Exactly the lines from the top of the records below through the one containing "destruct (lib_create lib c _) as [r|e]." must be set down, with no line added or dropped.

START Data records

Lemma run_environ lib env file :
  environ (run lib env file).2 = loaded_environ env file.
Proof.
  pose proof (run_cases lib env file) as Hrun. cbv zeta in Hrun.
  rewrite Hrun. clear Hrun.
  destruct (lib_init lib _) as [mgr|e]; [|reflexivity].
  destruct (lib_enter lib mgr) as [c|e]; [|reflexivity].
  destruct (lib_create lib c _) as [r|e].
  - destruct (lib_exit lib mgr None); [destruct (lib_print lib r)|]; reflexivity.
  - destruct (lib_exit lib mgr (Some e)) as [[|]|]; reflexivity.
Qed.



(** C10. A variable that is set when the workflow starts keeps its value
    through the loader, also when the file binds the same name, and has
    it still when the run ends. *)
Theorem environ_precedence lib env file k v :
  env !! k = Some v ->
  loaded_environ env file !! k = Some v
  /\ environ (run lib env file).2 !! k = Some v.
Proof.
  intros Hk. rewrite run_environ.
  split; apply loaded_environ_set, Hk.
Qed.

Lemma environ_precedence_witness :
  loaded_environ sample_environ (Some sample_dotenv) !! "OPENAI_API_KEY"
  = Some "sk-test"
  /\ environ (run mock_service sample_environ (Some sample_dotenv)).2
       !! "OPENAI_API_KEY"
     = Some "sk-test".
Proof.
  apply (environ_precedence mock_service sample_environ (Some sample_dotenv)
           "OPENAI_API_KEY" "sk-test").
  vm_compute. reflexivity.
Defined.

(** ** The credential gate *)

(** C2. With the authentication variable unset once the loader has run,
    building the client raises an [AuthenticationError]. The run ends with
    it after the loader and the constructor alone: no request is issued,
    the client is never entered, and nothing is written to standard
    output. *)
Theorem missing_key_aborts auth_var lib env file :
  loaded_environ env file !! auth_var = None ->
  (exists msg,
      (run (with_credential_gate auth_var lib) env file).1
      = Raised (mkExn AuthenticationError msg))
  /\ steps (trace (run (with_credential_gate auth_var lib) env file).2)
     = [StLoader; StConstruct]
  /\ requests (trace (run (with_credential_gate auth_var lib) env file).2) = []
  /\ stdout (run (with_credential_gate auth_var lib) env file).2 = "".
Proof.
  intros Hunset.
  pose proof (run_cases (with_credential_gate auth_var lib) env file) as Hrun.
  cbv zeta in Hrun. simpl lib_init in Hrun.
  unfold gated_init in Hrun at 1. rewrite Hunset in Hrun.
  rewrite Hrun. repeat split. eexists. reflexivity.
Qed.

Lemma missing_key_aborts_witness :
  (exists msg,
      (run (with_credential_gate "OPENAI_API_KEY" mock_service) ∅ None).1
      = Raised (mkExn AuthenticationError msg))
  /\ steps (trace (run (with_credential_gate "OPENAI_API_KEY" mock_service) ∅ None).2)
     = [StLoader; StConstruct]
  /\ requests (trace (run (with_credential_gate "OPENAI_API_KEY" mock_service) ∅ None).2)
     = []
  /\ stdout (run (with_credential_gate "OPENAI_API_KEY" mock_service) ∅ None).2 = "".
Proof.
  apply (missing_key_aborts "OPENAI_API_KEY" mock_service ∅ None).
  reflexivity.
Defined.

(** The variable stays unset when neither the environment nor the file
    binds it. *)
Lemma unset_without_binding env file k :
  env !! k = None ->
  (forall bindings, file = Some bindings -> k ∉ bindings.*1) ->
  loaded_environ env file !! k = None.
Proof.
  intros Hk Hfile. rewrite loaded_environ_unset by exact Hk.
  destruct file as [bindings|]; [|reflexivity].
  apply not_elem_of_list_to_map_1.
  rewrite fmap_reverse, elem_of_reverse. by apply Hfile.
Qed.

END Data records

_Exercise response_
Lemma run_environ lib env file :
  environ (run lib env file).2 = loaded_environ env file.
Proof.
  pose proof (run_cases lib env file) as Hrun. cbv zeta in Hrun.
  rewrite Hrun. clear Hrun.
  destruct (lib_init lib _) as [mgr|e]; [|reflexivity].
  destruct (lib_enter lib mgr) as [c|e]; [|reflexivity].
  destruct (lib_create lib c _) as [r|e].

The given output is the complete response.